#### TASK TO COMPLETE
Search the listing below for the string "getPodStatus" and copy every line where it occurs.

#### GIVEN RECORDS
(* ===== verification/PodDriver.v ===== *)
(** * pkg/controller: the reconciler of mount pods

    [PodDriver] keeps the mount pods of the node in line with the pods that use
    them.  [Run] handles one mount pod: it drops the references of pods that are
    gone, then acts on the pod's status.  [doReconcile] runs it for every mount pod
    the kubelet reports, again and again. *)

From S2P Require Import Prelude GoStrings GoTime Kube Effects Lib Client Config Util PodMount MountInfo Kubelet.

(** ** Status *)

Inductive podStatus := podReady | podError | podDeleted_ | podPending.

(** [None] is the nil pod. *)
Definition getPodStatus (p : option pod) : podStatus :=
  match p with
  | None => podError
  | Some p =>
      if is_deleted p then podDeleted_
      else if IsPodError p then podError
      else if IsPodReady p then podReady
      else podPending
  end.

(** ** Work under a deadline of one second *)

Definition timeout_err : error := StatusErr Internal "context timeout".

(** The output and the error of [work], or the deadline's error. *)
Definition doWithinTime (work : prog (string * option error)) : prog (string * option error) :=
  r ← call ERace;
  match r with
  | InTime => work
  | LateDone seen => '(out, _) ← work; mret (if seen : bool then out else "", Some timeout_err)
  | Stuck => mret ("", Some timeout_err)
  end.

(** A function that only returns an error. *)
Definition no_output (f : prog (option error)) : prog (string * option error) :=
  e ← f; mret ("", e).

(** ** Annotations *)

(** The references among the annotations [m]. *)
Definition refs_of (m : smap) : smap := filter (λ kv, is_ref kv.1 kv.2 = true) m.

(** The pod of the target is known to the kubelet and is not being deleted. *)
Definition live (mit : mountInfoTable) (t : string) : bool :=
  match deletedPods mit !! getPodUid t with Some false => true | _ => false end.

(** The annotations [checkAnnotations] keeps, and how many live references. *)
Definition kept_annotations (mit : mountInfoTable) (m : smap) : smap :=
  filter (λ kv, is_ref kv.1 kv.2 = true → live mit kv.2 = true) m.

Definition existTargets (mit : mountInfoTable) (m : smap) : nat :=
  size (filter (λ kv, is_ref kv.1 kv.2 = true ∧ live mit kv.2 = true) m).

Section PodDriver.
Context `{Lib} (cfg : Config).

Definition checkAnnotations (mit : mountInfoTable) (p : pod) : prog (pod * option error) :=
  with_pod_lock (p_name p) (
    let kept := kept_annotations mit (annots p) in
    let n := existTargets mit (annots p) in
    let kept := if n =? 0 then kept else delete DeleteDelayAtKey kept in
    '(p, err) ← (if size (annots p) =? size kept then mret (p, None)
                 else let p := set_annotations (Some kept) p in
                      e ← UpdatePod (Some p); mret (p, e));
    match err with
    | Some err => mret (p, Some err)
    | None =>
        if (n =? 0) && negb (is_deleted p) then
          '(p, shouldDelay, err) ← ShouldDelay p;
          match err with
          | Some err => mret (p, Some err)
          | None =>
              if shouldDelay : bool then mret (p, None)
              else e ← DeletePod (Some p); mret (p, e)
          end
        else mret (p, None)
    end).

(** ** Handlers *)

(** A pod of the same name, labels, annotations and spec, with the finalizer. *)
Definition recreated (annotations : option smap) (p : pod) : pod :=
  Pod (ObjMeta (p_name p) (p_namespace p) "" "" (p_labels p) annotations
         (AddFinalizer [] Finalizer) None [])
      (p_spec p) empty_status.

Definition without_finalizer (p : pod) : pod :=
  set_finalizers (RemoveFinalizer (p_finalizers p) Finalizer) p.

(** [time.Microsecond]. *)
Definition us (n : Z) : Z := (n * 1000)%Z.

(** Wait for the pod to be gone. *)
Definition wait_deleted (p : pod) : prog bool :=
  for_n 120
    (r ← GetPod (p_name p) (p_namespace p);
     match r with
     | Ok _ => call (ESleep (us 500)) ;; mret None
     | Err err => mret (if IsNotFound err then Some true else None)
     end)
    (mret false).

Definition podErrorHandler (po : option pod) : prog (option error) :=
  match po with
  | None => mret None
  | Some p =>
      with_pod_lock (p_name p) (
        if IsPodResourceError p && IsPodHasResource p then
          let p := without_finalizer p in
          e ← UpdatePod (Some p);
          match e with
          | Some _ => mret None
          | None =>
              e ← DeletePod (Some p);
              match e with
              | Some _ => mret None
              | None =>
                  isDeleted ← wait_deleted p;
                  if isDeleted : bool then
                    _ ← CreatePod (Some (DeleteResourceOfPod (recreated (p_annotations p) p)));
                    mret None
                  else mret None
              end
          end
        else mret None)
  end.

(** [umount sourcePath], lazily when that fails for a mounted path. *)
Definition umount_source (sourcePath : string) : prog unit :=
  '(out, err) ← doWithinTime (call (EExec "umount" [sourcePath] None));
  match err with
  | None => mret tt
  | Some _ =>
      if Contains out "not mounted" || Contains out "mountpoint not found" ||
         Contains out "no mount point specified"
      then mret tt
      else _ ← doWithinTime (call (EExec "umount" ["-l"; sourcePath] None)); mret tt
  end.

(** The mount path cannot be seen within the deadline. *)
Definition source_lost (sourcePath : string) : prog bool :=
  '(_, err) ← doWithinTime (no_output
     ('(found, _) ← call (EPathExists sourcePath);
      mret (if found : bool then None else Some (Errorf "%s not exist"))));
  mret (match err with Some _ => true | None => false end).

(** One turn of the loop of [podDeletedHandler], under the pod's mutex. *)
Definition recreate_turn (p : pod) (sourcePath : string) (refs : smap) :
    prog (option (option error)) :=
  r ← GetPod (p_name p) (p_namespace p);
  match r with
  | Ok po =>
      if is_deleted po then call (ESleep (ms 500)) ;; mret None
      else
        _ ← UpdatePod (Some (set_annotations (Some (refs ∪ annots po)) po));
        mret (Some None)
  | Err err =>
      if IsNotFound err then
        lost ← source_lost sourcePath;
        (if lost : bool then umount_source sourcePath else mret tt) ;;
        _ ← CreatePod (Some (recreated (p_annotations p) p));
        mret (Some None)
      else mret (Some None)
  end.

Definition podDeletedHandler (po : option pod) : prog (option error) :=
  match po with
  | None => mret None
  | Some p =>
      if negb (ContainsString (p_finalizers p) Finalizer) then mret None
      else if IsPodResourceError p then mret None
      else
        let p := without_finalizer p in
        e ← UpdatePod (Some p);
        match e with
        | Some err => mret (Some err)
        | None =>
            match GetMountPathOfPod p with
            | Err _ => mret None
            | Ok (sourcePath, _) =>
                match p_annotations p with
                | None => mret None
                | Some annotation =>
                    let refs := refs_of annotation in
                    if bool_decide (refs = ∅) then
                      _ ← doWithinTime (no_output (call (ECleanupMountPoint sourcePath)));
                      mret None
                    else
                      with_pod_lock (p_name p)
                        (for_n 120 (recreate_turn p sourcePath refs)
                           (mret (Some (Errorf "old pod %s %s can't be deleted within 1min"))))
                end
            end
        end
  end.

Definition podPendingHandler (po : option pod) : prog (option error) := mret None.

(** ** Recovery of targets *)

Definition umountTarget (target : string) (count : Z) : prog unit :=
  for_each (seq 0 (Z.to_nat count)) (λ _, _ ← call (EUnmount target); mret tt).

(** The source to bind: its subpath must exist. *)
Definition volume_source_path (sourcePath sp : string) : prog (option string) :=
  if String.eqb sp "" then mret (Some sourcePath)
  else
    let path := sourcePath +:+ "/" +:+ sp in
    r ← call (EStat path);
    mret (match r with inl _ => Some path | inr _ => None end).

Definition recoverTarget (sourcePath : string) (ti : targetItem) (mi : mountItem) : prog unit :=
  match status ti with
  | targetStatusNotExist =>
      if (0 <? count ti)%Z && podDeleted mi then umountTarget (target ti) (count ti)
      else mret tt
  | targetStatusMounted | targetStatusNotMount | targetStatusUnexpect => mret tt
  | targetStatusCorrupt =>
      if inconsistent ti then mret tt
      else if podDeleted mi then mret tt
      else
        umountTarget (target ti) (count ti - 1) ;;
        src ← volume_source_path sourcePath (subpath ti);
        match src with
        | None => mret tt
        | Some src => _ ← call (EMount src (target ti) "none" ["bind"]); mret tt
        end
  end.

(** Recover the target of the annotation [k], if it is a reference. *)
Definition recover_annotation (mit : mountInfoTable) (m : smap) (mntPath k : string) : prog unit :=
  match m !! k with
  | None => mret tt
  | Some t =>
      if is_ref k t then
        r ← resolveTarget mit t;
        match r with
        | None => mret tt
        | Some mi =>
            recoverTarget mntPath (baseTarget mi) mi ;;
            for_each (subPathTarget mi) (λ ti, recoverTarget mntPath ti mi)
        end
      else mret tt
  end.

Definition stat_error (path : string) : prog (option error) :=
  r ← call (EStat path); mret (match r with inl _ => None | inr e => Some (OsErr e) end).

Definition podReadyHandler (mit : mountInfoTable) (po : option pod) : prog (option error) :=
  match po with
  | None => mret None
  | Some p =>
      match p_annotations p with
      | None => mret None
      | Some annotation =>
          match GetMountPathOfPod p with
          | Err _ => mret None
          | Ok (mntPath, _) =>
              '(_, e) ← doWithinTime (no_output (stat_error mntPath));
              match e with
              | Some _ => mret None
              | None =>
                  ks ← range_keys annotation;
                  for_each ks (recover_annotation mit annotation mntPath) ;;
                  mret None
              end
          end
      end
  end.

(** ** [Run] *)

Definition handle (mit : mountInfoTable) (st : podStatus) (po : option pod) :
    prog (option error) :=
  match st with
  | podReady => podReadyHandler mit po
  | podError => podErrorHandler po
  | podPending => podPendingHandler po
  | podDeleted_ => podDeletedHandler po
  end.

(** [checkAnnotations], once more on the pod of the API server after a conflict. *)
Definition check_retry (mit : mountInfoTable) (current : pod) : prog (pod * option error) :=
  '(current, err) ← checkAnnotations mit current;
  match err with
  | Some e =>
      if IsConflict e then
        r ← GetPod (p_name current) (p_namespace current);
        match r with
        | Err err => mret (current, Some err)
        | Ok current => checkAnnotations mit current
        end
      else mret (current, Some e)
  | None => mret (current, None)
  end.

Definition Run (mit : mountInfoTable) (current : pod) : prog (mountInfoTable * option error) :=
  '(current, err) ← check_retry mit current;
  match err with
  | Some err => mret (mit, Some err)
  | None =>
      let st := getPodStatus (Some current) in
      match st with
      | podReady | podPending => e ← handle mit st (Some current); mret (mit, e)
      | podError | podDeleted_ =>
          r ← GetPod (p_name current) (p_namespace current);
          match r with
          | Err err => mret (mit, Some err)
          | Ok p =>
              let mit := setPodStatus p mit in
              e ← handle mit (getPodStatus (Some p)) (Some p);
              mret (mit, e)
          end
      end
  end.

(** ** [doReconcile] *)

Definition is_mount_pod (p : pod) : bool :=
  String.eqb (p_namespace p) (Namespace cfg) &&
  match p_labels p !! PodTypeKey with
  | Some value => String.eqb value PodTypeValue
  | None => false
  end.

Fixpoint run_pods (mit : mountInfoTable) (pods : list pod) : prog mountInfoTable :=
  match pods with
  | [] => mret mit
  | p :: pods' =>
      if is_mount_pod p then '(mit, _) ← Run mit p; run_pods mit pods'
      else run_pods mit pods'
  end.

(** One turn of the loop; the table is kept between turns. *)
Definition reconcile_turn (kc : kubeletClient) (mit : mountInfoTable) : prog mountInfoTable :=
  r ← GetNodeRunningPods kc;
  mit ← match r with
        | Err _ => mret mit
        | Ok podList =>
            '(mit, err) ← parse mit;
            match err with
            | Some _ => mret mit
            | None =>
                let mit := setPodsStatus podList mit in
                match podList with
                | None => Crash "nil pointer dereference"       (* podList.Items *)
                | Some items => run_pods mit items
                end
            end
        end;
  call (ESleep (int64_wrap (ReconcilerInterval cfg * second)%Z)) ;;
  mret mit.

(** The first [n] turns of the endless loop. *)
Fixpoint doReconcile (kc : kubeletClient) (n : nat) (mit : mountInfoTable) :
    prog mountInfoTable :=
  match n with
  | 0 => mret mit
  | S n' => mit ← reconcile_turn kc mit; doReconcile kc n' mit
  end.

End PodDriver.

* * *

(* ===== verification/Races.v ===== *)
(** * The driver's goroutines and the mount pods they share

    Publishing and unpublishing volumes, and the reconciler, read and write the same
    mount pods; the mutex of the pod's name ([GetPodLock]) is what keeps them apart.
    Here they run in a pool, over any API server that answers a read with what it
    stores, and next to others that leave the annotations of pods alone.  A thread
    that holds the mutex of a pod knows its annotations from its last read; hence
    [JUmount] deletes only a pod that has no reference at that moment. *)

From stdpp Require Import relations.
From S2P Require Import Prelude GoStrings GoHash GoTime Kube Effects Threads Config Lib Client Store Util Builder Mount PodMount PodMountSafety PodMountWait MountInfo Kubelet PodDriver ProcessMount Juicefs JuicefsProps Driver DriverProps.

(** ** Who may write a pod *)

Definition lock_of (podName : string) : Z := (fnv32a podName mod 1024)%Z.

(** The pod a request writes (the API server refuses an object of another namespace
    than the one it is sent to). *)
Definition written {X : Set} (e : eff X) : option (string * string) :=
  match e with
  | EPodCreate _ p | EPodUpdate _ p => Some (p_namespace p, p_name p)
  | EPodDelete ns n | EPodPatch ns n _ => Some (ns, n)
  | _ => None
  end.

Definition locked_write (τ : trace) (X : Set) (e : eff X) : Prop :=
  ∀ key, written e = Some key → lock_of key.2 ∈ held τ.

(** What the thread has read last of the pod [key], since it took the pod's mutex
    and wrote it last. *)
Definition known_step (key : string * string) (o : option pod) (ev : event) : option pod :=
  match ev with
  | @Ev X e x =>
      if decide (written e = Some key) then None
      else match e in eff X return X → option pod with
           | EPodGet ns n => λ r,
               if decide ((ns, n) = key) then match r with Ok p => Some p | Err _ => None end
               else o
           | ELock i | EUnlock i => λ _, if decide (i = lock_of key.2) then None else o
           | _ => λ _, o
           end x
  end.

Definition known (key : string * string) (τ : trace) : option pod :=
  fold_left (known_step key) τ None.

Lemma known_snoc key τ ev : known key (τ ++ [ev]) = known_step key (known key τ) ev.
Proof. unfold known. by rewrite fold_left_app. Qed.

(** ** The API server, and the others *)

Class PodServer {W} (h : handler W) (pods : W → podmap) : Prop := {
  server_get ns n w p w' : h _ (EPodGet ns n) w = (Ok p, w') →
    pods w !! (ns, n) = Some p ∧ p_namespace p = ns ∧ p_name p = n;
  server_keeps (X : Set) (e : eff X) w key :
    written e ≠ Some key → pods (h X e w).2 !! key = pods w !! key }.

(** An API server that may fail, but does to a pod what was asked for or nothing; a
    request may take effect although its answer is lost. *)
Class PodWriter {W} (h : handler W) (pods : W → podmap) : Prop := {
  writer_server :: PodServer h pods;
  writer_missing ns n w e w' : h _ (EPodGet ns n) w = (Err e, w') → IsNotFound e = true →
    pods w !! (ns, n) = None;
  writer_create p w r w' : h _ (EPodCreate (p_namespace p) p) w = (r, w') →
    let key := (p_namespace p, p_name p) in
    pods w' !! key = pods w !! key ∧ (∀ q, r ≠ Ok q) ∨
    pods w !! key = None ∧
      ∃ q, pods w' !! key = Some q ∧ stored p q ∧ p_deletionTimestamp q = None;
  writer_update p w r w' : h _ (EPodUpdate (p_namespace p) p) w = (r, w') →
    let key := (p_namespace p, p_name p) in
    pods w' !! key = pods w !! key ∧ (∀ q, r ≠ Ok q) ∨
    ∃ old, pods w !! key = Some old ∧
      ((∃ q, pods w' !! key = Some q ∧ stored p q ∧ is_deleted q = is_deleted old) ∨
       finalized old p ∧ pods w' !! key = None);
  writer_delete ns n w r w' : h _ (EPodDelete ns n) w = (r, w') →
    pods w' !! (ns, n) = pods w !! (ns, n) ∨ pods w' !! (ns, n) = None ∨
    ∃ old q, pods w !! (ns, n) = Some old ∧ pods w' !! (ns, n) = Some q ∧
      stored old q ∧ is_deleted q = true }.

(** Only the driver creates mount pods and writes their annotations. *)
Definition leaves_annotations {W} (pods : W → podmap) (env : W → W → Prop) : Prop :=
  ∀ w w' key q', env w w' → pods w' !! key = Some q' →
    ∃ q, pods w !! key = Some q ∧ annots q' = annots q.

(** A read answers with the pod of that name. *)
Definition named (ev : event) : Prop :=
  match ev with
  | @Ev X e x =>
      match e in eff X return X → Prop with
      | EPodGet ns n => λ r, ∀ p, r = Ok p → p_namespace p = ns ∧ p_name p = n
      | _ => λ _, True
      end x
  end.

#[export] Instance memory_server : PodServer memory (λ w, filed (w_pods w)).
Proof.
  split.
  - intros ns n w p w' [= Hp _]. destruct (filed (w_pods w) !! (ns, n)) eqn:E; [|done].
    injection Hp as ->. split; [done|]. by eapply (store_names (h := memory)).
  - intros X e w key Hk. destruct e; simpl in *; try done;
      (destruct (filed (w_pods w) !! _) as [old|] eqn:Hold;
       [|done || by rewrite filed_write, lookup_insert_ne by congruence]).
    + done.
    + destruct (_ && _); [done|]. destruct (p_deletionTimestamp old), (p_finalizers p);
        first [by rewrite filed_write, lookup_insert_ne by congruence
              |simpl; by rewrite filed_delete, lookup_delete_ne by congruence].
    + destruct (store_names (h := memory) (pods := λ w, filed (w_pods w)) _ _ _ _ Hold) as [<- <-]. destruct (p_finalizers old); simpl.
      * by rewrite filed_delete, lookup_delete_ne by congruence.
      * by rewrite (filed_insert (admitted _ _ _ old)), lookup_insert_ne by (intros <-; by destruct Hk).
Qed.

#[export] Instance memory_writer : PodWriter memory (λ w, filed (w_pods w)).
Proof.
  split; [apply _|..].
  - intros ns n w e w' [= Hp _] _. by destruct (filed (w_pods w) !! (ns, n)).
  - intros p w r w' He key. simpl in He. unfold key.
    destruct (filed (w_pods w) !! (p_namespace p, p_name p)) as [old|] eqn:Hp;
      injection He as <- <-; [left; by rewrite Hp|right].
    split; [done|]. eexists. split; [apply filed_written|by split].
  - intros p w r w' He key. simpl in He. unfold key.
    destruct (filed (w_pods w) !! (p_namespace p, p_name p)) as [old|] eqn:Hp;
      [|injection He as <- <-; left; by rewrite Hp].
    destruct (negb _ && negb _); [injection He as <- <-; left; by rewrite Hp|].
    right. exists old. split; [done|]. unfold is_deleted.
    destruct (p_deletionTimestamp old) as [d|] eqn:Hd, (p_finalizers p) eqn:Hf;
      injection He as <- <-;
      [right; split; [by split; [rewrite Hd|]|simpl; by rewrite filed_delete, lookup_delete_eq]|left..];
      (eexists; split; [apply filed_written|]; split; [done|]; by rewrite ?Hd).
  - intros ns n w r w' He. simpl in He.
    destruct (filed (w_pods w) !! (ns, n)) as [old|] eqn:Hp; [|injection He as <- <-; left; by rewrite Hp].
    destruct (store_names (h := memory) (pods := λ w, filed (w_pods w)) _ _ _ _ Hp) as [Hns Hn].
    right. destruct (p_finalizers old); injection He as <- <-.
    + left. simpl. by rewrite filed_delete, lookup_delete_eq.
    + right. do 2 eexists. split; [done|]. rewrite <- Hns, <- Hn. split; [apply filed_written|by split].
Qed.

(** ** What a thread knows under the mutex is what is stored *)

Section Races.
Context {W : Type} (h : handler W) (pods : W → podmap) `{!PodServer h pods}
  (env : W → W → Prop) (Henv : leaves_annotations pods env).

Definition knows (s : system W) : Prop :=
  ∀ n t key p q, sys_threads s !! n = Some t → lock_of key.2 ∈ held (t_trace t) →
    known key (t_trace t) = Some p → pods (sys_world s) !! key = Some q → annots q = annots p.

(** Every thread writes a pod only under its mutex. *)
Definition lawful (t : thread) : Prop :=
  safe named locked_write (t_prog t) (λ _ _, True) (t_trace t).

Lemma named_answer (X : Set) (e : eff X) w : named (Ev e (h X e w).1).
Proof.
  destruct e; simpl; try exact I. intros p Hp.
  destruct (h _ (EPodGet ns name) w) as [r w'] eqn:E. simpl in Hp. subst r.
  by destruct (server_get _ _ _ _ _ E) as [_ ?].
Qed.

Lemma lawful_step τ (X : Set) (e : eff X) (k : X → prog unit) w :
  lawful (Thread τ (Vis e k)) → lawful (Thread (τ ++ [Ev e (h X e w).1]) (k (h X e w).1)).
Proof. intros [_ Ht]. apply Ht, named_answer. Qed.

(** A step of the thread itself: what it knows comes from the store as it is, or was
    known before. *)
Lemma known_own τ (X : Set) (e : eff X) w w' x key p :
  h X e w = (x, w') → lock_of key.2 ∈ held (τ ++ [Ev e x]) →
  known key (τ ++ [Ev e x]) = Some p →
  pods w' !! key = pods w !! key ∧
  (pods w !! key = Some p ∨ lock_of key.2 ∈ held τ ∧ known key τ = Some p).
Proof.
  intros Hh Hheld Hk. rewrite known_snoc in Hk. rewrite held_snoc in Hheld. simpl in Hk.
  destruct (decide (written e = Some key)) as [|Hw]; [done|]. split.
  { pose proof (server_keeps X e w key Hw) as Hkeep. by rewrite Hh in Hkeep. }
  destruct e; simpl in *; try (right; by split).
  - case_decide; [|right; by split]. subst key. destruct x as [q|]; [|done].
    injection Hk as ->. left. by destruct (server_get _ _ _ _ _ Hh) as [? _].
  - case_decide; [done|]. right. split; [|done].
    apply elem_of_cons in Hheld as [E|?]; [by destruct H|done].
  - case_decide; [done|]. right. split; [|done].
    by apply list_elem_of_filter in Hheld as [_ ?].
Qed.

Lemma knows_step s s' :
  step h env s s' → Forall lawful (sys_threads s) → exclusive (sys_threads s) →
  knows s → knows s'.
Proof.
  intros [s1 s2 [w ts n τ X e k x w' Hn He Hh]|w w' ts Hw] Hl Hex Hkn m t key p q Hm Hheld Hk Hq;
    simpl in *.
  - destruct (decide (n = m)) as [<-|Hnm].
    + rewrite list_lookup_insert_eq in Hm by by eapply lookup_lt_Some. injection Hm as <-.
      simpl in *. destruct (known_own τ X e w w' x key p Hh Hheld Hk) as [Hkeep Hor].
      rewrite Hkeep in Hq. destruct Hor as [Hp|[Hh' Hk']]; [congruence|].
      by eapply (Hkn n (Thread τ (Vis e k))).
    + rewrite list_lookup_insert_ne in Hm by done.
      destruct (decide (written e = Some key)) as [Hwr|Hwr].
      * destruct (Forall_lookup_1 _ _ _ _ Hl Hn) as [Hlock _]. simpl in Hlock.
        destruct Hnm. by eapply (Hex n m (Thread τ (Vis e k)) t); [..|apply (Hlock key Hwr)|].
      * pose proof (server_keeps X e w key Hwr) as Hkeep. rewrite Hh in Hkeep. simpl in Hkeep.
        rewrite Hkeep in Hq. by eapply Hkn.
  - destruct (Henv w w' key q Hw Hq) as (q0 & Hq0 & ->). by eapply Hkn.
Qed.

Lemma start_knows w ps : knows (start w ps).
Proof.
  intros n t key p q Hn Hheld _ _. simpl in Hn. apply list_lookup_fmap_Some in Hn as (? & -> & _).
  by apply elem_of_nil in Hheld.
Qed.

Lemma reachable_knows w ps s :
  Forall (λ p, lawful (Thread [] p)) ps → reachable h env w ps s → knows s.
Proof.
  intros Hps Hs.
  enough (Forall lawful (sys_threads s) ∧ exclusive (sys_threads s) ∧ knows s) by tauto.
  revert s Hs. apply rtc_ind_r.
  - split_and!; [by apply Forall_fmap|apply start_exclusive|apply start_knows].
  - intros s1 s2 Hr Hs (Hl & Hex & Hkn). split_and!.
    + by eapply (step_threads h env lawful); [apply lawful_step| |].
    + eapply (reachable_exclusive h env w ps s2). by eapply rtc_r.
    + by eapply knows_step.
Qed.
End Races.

#### TASK RESPONSE
Definition getPodStatus (p : option pod) : podStatus :=
      let st := getPodStatus (Some current) in
              e ← handle mit (getPodStatus (Some p)) (Some p);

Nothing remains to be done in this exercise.